## What you need to do
Only the lines of the data holding the string "trimStart" need to be returned.

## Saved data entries
══════
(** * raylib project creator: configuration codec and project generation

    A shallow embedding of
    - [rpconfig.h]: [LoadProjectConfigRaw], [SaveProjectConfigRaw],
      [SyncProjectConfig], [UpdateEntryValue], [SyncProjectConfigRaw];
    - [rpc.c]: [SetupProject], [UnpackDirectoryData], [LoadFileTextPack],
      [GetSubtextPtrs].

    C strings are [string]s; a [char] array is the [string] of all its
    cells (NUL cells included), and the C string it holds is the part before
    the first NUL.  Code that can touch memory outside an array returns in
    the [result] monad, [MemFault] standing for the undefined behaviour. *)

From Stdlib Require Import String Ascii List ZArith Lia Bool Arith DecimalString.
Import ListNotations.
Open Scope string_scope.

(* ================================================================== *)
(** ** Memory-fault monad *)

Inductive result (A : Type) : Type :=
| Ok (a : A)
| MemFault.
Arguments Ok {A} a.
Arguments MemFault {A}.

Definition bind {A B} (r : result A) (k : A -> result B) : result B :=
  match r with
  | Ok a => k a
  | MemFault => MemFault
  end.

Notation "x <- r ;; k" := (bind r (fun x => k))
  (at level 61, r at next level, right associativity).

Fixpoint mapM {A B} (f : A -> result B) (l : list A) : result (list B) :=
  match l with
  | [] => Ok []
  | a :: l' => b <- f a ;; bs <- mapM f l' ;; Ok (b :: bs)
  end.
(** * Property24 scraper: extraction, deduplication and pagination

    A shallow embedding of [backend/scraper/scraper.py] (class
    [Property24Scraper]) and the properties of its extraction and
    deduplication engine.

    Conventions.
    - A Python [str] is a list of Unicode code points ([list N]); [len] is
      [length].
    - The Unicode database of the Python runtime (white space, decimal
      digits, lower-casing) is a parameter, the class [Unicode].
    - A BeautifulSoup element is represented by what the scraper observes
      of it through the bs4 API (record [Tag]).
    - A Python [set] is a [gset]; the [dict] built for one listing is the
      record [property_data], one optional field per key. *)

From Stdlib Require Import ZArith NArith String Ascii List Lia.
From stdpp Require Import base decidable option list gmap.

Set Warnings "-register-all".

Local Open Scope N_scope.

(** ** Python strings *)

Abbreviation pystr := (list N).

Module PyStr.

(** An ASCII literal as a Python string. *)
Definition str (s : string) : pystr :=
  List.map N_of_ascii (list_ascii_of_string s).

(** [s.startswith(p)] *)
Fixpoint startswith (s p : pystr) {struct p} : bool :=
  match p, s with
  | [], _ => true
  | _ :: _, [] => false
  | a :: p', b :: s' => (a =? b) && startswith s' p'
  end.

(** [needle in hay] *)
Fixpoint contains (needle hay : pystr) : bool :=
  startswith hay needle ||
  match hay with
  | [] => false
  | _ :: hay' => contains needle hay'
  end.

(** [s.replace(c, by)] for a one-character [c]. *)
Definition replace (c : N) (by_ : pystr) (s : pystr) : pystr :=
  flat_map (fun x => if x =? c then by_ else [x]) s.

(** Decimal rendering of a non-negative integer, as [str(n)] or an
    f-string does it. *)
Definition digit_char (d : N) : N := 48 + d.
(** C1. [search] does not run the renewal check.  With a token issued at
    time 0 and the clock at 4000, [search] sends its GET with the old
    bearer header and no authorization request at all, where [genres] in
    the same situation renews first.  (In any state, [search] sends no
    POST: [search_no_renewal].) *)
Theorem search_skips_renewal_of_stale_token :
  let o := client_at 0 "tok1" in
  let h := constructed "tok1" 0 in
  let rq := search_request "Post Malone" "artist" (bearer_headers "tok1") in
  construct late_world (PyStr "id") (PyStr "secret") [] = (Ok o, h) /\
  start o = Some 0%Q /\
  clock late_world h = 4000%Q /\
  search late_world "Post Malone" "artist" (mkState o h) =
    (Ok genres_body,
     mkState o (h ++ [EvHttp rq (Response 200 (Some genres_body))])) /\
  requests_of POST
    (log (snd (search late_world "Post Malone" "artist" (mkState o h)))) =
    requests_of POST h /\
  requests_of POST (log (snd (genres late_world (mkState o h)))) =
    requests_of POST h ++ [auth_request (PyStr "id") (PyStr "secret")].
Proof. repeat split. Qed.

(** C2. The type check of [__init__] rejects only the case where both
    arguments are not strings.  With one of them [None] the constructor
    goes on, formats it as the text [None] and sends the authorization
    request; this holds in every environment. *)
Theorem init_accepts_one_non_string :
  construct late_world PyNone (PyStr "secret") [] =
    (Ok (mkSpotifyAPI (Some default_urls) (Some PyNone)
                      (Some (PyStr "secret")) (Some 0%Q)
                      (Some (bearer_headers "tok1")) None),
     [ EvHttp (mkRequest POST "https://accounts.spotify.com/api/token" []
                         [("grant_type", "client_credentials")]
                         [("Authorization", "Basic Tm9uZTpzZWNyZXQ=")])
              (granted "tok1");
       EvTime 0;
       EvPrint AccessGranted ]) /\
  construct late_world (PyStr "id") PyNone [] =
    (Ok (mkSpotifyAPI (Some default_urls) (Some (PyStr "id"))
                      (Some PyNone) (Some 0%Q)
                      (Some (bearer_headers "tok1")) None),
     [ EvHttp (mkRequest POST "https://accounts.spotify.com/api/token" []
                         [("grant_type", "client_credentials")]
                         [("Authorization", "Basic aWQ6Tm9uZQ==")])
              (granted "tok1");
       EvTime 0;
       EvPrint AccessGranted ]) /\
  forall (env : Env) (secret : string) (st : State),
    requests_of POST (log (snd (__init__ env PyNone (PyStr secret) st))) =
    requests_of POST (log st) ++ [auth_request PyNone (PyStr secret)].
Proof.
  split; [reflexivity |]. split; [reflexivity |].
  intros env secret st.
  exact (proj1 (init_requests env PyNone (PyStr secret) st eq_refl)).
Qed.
══════
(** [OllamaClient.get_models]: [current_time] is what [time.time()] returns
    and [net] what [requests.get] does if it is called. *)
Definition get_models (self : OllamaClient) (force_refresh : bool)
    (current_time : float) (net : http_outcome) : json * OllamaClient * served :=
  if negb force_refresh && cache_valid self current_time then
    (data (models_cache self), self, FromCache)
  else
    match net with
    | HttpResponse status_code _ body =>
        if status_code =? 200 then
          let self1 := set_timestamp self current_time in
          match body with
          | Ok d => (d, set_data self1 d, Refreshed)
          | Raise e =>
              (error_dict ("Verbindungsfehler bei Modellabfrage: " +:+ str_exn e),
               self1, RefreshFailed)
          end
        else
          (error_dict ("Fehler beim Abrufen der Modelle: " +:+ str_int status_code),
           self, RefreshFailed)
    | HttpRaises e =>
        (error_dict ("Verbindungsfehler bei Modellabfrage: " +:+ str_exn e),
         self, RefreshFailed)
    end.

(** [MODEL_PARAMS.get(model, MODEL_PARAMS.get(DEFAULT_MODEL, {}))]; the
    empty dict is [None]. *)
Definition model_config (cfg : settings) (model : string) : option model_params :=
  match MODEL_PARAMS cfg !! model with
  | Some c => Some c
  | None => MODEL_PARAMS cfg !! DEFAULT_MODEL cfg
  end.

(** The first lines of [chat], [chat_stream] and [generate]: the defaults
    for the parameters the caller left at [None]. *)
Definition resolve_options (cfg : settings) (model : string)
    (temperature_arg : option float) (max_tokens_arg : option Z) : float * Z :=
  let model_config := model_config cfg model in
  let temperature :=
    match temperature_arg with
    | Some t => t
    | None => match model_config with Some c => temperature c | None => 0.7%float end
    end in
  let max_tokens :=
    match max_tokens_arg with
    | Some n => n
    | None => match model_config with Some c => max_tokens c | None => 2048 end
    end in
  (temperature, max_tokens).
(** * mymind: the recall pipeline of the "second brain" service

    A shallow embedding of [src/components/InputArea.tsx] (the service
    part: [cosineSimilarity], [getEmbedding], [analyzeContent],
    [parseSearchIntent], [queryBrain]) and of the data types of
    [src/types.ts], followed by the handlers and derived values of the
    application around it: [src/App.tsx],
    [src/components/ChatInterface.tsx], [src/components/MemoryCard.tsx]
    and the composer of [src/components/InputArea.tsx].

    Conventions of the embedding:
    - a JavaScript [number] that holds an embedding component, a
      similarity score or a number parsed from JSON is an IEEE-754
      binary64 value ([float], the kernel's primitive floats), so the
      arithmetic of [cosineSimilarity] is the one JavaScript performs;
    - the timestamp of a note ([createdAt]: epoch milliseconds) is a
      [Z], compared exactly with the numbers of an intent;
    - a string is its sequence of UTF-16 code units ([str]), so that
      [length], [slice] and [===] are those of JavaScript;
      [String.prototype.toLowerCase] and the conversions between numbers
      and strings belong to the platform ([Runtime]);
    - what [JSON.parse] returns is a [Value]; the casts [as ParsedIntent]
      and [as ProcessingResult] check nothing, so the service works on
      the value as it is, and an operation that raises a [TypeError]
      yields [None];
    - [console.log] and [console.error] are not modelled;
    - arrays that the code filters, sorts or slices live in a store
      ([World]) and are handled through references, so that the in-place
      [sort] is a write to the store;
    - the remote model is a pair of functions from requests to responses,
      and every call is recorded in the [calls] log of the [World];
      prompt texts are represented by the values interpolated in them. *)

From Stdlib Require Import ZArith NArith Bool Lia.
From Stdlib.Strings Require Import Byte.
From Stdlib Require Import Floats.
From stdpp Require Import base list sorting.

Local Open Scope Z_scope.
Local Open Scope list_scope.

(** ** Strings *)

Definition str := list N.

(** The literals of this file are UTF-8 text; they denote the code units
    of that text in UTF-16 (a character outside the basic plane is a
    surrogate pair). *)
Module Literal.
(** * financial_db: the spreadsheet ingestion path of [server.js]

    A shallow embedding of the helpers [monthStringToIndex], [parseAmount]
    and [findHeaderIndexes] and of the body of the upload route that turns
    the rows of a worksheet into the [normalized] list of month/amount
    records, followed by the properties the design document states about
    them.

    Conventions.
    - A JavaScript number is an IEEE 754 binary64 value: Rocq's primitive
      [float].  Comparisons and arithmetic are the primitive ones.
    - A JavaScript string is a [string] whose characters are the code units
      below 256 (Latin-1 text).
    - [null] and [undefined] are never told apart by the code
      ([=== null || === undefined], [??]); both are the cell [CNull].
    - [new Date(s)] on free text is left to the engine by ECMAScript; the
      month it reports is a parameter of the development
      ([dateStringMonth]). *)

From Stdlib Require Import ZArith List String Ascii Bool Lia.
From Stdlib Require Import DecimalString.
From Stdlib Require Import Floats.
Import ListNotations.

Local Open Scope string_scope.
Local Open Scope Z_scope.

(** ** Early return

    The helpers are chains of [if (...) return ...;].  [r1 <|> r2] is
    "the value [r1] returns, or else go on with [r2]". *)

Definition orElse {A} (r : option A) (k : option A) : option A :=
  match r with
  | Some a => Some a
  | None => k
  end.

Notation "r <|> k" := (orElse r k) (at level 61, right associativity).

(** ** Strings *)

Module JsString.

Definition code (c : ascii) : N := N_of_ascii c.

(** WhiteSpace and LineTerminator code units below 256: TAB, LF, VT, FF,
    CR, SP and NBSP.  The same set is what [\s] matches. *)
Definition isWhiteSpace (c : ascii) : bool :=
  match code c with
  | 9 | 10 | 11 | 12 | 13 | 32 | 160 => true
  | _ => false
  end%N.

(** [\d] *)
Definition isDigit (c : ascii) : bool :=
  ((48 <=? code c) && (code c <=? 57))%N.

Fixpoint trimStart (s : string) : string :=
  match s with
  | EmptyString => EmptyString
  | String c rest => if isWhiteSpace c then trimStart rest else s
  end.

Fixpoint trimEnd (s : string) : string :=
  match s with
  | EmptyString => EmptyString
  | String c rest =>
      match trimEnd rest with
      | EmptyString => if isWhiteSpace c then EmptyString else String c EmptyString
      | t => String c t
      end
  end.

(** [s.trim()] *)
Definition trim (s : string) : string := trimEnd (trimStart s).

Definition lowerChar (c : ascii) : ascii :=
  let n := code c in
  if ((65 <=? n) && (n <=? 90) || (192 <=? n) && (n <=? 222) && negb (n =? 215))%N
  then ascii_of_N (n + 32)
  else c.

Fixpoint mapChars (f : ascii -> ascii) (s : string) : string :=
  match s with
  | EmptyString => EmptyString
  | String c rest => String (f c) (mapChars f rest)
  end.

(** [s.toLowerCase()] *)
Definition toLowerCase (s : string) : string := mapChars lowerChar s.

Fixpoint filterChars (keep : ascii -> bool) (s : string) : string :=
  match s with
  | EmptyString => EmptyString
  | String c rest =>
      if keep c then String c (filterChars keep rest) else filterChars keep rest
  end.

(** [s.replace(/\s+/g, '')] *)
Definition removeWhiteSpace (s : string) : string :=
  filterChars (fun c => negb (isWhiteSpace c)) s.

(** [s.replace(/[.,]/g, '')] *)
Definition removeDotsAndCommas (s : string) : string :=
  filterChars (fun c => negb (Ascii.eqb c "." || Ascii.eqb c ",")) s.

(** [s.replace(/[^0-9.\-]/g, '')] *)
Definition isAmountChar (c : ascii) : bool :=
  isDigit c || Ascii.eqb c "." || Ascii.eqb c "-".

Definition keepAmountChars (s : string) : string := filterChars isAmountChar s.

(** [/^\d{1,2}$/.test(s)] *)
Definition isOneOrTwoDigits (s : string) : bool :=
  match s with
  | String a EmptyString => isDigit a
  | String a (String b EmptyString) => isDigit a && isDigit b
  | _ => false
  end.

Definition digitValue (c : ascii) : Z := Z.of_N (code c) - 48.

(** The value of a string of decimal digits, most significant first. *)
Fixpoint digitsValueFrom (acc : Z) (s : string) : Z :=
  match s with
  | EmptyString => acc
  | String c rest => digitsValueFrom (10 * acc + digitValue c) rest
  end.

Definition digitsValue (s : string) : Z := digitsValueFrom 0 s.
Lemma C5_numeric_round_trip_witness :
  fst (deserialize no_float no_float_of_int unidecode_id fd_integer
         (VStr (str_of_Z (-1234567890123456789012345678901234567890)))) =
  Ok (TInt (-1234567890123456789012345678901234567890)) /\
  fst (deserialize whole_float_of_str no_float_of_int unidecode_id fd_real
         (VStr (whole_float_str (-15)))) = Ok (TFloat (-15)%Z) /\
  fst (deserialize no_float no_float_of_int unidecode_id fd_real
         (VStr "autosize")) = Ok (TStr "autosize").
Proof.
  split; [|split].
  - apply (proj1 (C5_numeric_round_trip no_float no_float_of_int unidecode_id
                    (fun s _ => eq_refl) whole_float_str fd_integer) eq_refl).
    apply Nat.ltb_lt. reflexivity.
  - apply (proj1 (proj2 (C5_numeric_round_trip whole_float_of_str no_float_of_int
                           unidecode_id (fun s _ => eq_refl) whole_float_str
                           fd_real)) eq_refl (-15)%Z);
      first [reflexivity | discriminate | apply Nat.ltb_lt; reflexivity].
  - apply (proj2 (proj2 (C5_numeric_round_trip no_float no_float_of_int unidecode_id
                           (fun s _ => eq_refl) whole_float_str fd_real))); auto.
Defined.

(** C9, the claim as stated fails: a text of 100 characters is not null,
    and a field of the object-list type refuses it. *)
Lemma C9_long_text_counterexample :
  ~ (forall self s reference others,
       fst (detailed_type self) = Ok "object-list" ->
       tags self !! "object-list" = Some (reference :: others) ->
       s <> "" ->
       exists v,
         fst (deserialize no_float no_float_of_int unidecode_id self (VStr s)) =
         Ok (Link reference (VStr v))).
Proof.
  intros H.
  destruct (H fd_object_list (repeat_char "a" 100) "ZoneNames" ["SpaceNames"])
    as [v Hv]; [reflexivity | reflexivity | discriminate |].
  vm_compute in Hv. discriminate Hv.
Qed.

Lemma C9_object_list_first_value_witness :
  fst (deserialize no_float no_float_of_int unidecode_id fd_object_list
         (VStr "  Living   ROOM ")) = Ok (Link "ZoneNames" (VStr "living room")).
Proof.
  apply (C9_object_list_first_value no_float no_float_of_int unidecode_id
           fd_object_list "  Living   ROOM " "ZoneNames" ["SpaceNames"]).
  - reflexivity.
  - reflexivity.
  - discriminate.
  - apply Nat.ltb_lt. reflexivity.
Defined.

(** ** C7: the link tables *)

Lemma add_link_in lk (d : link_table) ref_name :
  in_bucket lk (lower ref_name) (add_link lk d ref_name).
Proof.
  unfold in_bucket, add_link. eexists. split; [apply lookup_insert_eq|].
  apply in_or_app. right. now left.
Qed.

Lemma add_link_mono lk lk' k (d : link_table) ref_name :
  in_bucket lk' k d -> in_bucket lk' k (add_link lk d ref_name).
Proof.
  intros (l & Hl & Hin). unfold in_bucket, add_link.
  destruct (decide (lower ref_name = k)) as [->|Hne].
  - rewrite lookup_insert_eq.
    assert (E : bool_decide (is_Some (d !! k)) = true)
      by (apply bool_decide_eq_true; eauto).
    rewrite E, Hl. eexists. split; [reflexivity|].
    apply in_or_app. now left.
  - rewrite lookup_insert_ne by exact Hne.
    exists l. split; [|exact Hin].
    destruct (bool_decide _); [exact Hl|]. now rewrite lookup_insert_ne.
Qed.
══════
## Task answer
Fixpoint trimStart (s : string) : string :=
  | String c rest => if isWhiteSpace c then trimStart rest else s
Definition trim (s : string) : string := trimEnd (trimStart s).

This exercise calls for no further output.